Math Derivation for Bayesian Probabilistic Matrix Factorization Model

In this paper I am trying to derive the mathematical formulas that appear in the paper Bayesian Probabilistic Matrix Factorization using Markov Chain Monte Carlo. We will use exactly the same notations as in the paper. The part that I am interested in is the Inference part (Section 3.3).

Sample $latex U_i$

In Gibbs sampling, to sample one parameter, you need to determine its conditional distribution on other parameters. To sample $latex U_i$, we need to determine the distribution $latex p(U_i|R, V, \Theta_U, \Theta_V, \alpha)$. Since $latex U_i$ is independent to $latex \Theta_V$,$latex p(U_i|R, V, \Theta_U, \Theta_V, \alpha) = p(U_i | R, V, \Theta_U, \alpha)$.

According to the Bayesian rule, $latex p(U_i | R, V, \Theta_U, \alpha) \cdot p(R | V, \Theta_U, \alpha) = p(R | U_i, V, \Theta_U, \alpha) \cdot p(U_i | V, \Theta_U, \alpha) $. When we sample from $latex p(U_i | R, V, \Theta_U, \alpha)$,  $latex R, V, \Theta_U$ and $latex \alpha$ are fixed. Therefore $latex p(R | V, \Theta_U, \alpha)$ can be seen as a constant.
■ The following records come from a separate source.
(** C10: the nearby-user notification never reaches the author of the
    report.  The users its query selects are exactly the stored users within
    10 km of the report who opted into community notifications and are not
    the author; whoever is notified is one of them, and the report is then
    not of severity low. *)
Theorem nearby_notification_excludes_author env id report d :
  (forall userId u,
     (userId, u) ∈ Reports.nearbyUsers env report d
     <-> users d !! userId = Some u
         /\ located_within env (r_location report) 10 u = true
         /\ u_community u = true
         /\ userId <> r_userId report)
  /\ (forall userId,
        userId ∈ notified_by d (Reports.notifyNearbyUsers env id report d) ->
        r_severity report <> "low"%string
        /\ userId <> r_userId report
        /\ exists u, users d !! userId = Some u
                     /\ u_community u = true
                     /\ located_within env (r_location report) 10 u = true)
  /\ r_userId report ∉ notified_by d (Reports.notifyNearbyUsers env id report d).
Proof.
  split; [|split].
  - intros userId u. apply nearbyUsers_spec.
  - intros userId Hin.
    destruct (notified_are_selected _ _ _ _ _ Hin) as (Hlow & u & Hsel).
    apply nearbyUsers_spec in Hsel as (Hu & Hnear & Hopt & Hother).
    split; [assumption|]. split; [assumption|]. by exists u.
  - intros Hin.
    destruct (notified_are_selected _ _ _ _ _ Hin) as (_ & u & Hsel).
    apply nearbyUsers_spec in Hsel as (_ & _ & _ & Hother). by apply Hother.
Qed.

(** Ann reports next to Bob: the query selects Bob alone, and with [req]
    bound in the helpers Bob alone is notified. *)
Lemma nearby_notification_excludes_author_witness :
  let report := Reports.new_report_doc 1000
                  (Sample.report_at "pollution" "high" (19 # 1) (72 # 1) []) "pollution"
                  Sample.here in
  Reports.nearbyUsers Sample.env report Sample.people = [(2%N, Sample.bob)]
  /\ notified_by Sample.people
       (Reports.notifyNearbyUsers Sample.env_req 10%N report Sample.people) = [2%N]
  /\ (r_severity report <> "low"%string
      /\ 2%N <> r_userId report
      /\ exists u, users Sample.people !! 2%N = Some u
                   /\ u_community u = true
                   /\ located_within Sample.env_req (r_location report) 10 u = true).
Proof.
  cbv zeta. split; [vm_compute; reflexivity|]. split; [vm_compute; reflexivity|].
  destruct (nearby_notification_excludes_author Sample.env_req 10%N
              (Reports.new_report_doc 1000
                 (Sample.report_at "pollution" "high" (19 # 1) (72 # 1) []) "pollution"
                 Sample.here)
              Sample.people) as (_ & Hnotified & _).
  apply Hnotified. vm_compute. apply list_elem_of_here.
Defined.

End Pipeline.

(** * Further properties of the code

    ** Alerts: writes, deactivation, expiry and the order of the listing *)

Section AlertWrites.

Implicit Types (d : Db) (a : Alert) (id : Id) (p : Alerts.Patch) (now : Time).






(** X2: [PUT /:id] and [DELETE /:id] write one alert and nothing else: the
    set of stored alert ids stays the same (nothing is created, nothing is
    removed, not even by [DELETE]), every other alert, the users, the reports
    and the notifications are untouched, and [DELETE] keeps every field of
    the alert but [active] and [updatedAt].  An unknown id is answered 404
    with the database as it was. *)
Theorem alert_writes_are_local now id p d :
  (alerts d !! id = None ->
   Alerts.update now id p d = (Status404 "Alert not found", d)
   /\ Alerts.deactivate now id d = (Status404 "Alert not found", d))
  /\ (forall d', d' = (Alerts.update now id p d).2 \/ d' = (Alerts.deactivate now id d).2 ->
        dom (alerts d') = dom (alerts d)
        /\ (forall j, j <> id -> alerts d' !! j = alerts d !! j)
        /\ users d' = users d /\ reports d' = reports d
        /\ notifications d' = notifications d /\ next_id d' = next_id d)
  /\ (forall a, alerts d !! id = Some a ->
        exists a', alerts (Alerts.deactivate now id d).2 !! id = Some a'
                   /\ a' = Alerts.apply_patch now
                             (Alerts.mkPatch None None None None None None None (Some false)
                                None None) a).
Proof.
  split; [|split].
  - intros Hnone. unfold Alerts.update, Alerts.deactivate. by rewrite Hnone.
  - intros d' Hd'.
    assert (Hcases : d' = d \/ exists a a', alerts d !! id = Some a
              /\ alerts d' = <[id := a']> (alerts d)
              /\ users d' = users d /\ reports d' = reports d
              /\ notifications d' = notifications d /\ next_id d' = next_id d).
    { unfold Alerts.update, Alerts.deactivate in Hd'.
      destruct (alerts d !! id) as [a|] eqn:Hfind.
      - right. exists a. destruct Hd' as [-> | ->]; eexists; cbn; repeat split; reflexivity.
      - left. by destruct Hd' as [-> | ->]. }
    destruct Hcases as [-> | (a & a' & Hfind & Ha & Hu & Hr & Hn & Hi)].
    + by repeat split.
    + rewrite Ha. repeat split; try assumption.
      * apply dom_insert_lookup_L. by exists a.
      * intros j Hj. by rewrite lookup_insert_ne.
  - intros a Hfind. eexists. split; [by apply deactivate_found|reflexivity].
Qed.

(** X3: expiry is not final.  An active alert whose [expiresAt] has passed is
    selected again by the active-alerts query as soon as an update moves
    [expiresAt] beyond the query time. *)
Theorem update_revives_expired env now id p d a e t :
  alerts d !! id = Some a ->
  a_active a = true ->
  Alerts.p_active p <> Some false ->
  Alerts.p_expiresAt p = Some e ->
  t < e ->
  exists a', (id, a') ∈ Alerts.selected env Sample.no_filter t (Alerts.update now id p d).2
             /\ a_expiresAt a' = Some e.
Proof.
  intros Hfind Hon Hpatch He Hlt.
  exists (Alerts.apply_patch now p a). split.
  - apply selected_spec. split; [by apply update_found|].
    eapply matches_no_filter_intro; [| |exact Hlt].
    + rewrite apply_patch_active, Hon.
      by destruct (Alerts.p_active p) as [[|]|].
    + cbn. by rewrite He.
  - cbn. by rewrite He.
Qed.

Lemma update_revives_expired_witness :
  let d := (Alerts.create Sample.env 0 Sample.flood Sample.empty).2 in
  (forall a', (1%N, a') ∉ Alerts.selected Sample.env Sample.no_filter (2 * DAY) d)
  /\ exists a', (1%N, a') ∈ Alerts.selected Sample.env Sample.no_filter (2 * DAY)
                             (Alerts.update (2 * DAY) 1%N (extend_to (3 * DAY)) d).2
                /\ a_expiresAt a' = Some (3 * DAY).
Proof.
  cbv zeta. split.
  - intros a' Hin. apply selected_spec in Hin as [Hfind Hm].
    vm_compute in Hfind. injection Hfind as <-. vm_compute in Hm. discriminate.
  - eapply (update_revives_expired Sample.env (2 * DAY) 1%N (extend_to (3 * DAY))).
    + vm_compute. reflexivity.
    + reflexivity.
    + discriminate.
    + reflexivity.
    + vm_compute. reflexivity.
Defined.

(** X4: [POST /] is all or nothing.  It answers 201 exactly when the
    coordinates are present, the document passes the schema and the geo index
    takes the position; the alert it stores is then active and gets the next
    id.  In every other case the database is left as it was. *)
Theorem create_all_or_nothing env now (b : Alerts.Body) d :
  ((exists id a d', Alerts.create env now b d = (AlertCreated id a, d'))
   <-> exists l pt,
         Alerts.b_coordinates b = Some l
         /\ coordinates_missing (Some l) = false
         /\ point_of l = Some pt
         /\ Schema.validate_alert (Alerts.new_alert_doc now b pt) = true
         /\ index_accepts env pt = true)
  /\ (forall id a d',
        Alerts.create env now b d = (AlertCreated id a, d') ->
        id = next_id d /\ next_id d' = N.succ (next_id d)
        /\ a_active a = true /\ Schema.validate_alert a = true
        /\ alerts d' = <[id := a]> (alerts d))
  /\ ((forall id a, (Alerts.create env now b d).1 <> AlertCreated id a) ->
      (Alerts.create env now b d).2 = d).
Proof.
  split; [|split].
  - split.
    + intros (id & a & d' & Hcreate).
      pose proof Hcreate as Hrun. unfold Alerts.create in Hrun.
      destruct (coordinates_missing (Alerts.b_coordinates b)) eqn:Hmiss; [discriminate|].
      destruct (create_created _ _ _ _ _ _ _ Hcreate)
        as (l & pt & Hl & Hpt & -> & Hv & Hi & _).
      exists l, pt. rewrite Hl in Hmiss. by repeat split.
    + intros (l & pt & Hl & Hmiss & Hpt & Hv & Hi).
      unfold Alerts.create. rewrite Hl, Hmiss.
      change (Some l ≫= point_of) with (point_of l). rewrite Hpt.
      unfold Alerts.save_new.
      change (a_coordinates (Alerts.new_alert_doc now b pt)) with pt.
      rewrite Hv, Hi. cbn [andb]. by do 3 eexists.
  - intros id a d' Hcreate.
    destruct (create_created _ _ _ _ _ _ _ Hcreate)
      as (l & pt & _ & _ & -> & Hv & _ & -> & ->).
    by repeat split.
  - intros Hfail. unfold Alerts.create in *.
    destruct (coordinates_missing _); [reflexivity|].
    destruct (_ ≫= point_of) as [pt|]; [|reflexivity].
    destruct (Alerts.save_new _ _ _) as [[id d1]|]; [|reflexivity].
    exfalso. by eapply Hfail.
Qed.

Lemma create_all_or_nothing_witness :
  Alerts.create Sample.env 0 (with_duration None
    (Alerts.mkBody (Some "weather"%string) (Some "high"%string) (Some "Squall"%string)
       (Some "Gusts"%string) (Some (mkLocation (Some (19 # 1)) (Some (72 # 1)) None None))
       None None None [] (Some "sensor"%string) None)) Sample.empty
  = (Status500, Sample.empty).
Proof.
  match goal with
  | |- Alerts.create ?env ?now ?b ?d = _ =>
      destruct (create_all_or_nothing env now b d) as (_ & _ & Hnothing);
      assert (Hresp : (Alerts.create env now b d).1 = Status500) by reflexivity;
      specialize (Hnothing ltac:(intros id a Hcontra; rewrite Hresp in Hcontra; discriminate));
      destruct (Alerts.create env now b d) as [r d']
  end.
  cbn in *. by subst.
Defined.

End AlertWrites.

Section ListingOrder.

Lemma ascii_compare_gt_trans (x y z : ascii) :
  Ascii.compare x y = Gt -> Ascii.compare y z = Gt -> Ascii.compare x z = Gt.
Proof. unfold Ascii.compare. rewrite !N.compare_gt_iff. lia. Qed.

Lemma ascii_compare_refl (x : ascii) : Ascii.compare x x = Eq.
Proof. apply N.compare_refl. Qed.

Lemma string_compare_refl (s : string) : String.compare s s = Eq.
Proof. induction s as [|x s IH]; cbn; [reflexivity|]. by rewrite ascii_compare_refl. Qed.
Also, in $latex p(U_i|V, \Theta_U, \alpha)$, $latex U_i$ and $latex V$ are independent, so $latex p(U_i|V, \Theta_U, \alpha)=p(U_i|\Theta_U, \alpha)$ .

Therefore, $latex p(U_i | R, V, \Theta_U, \alpha) \sim p(R | U_i, V, \Theta_U, \alpha) \cdot p(U_i |\Theta_U, \alpha)$. Before we go into further details, note that $latex p(R|U_i, V, \Theta_U, \alpha) = \prod\limits_{j=1}^M [\mathcal{N}(R_{ij}|U_i^TV_j, \alpha^{-1}) ]^{I_{ij}}$, a multiplication of $latex M$ normal distributions, and $latex p(U_i | \Theta_U, \alpha) = \mathcal{N}(U_i | \mu_U, \Lambda_U^{-1})$, another normal distribution, therefore $latex p(U_i|R, V, \Theta_U, \alpha)$ should also be an normal distribution because multiplication of multiple normal distributions results in another normal distribution with a scale factor (here the scale factor is $latex p(R|V, \Theta_U, \alpha)$).

To make things easier, let me introduce the canonical form of univariate and multivariate normal distributions. $latex \mathcal{N}(x | \mu, \sigma^2) = exp[\xi + \eta x – \frac{1}{2} \lambda^2 x^2]$ where $latex \lambda=\frac{1}{\sigma}$, $latex \eta=\lambda^2 \mu$ and $latex \xi = -\frac{1}{2}(\log 2\pi – \log \lambda^2 + \eta^2 \sigma^2 )$. $latex \mathcal{N}(\boldsymbol{x} | \boldsymbol{\mu}, V) = exp[\xi + \boldsymbol{\eta}^T \boldsymbol{x} – \frac{1}{2}\boldsymbol{x}^T \Lambda \boldsymbol{x}]$, where $latex \Lambda=V^{-1}$, $latex \boldsymbol{\eta} = V^{-1}\boldsymbol{\mu}$ and $latex \xi=-\frac{1}{2}(d\log2\pi-log|\Lambda|+\boldsymbol{\eta}^T \Lambda^{-1} \boldsymbol{\eta})$. (You can find some patterns of how the univariate case generalizes to the multivariate case as I arrange in this way.)

Now we proceed to expand $latex p(R | U_i, V, \Theta_U, \alpha)$ and $latex p(U_i | \Theta_U, \alpha)$ leveraging such canonical form.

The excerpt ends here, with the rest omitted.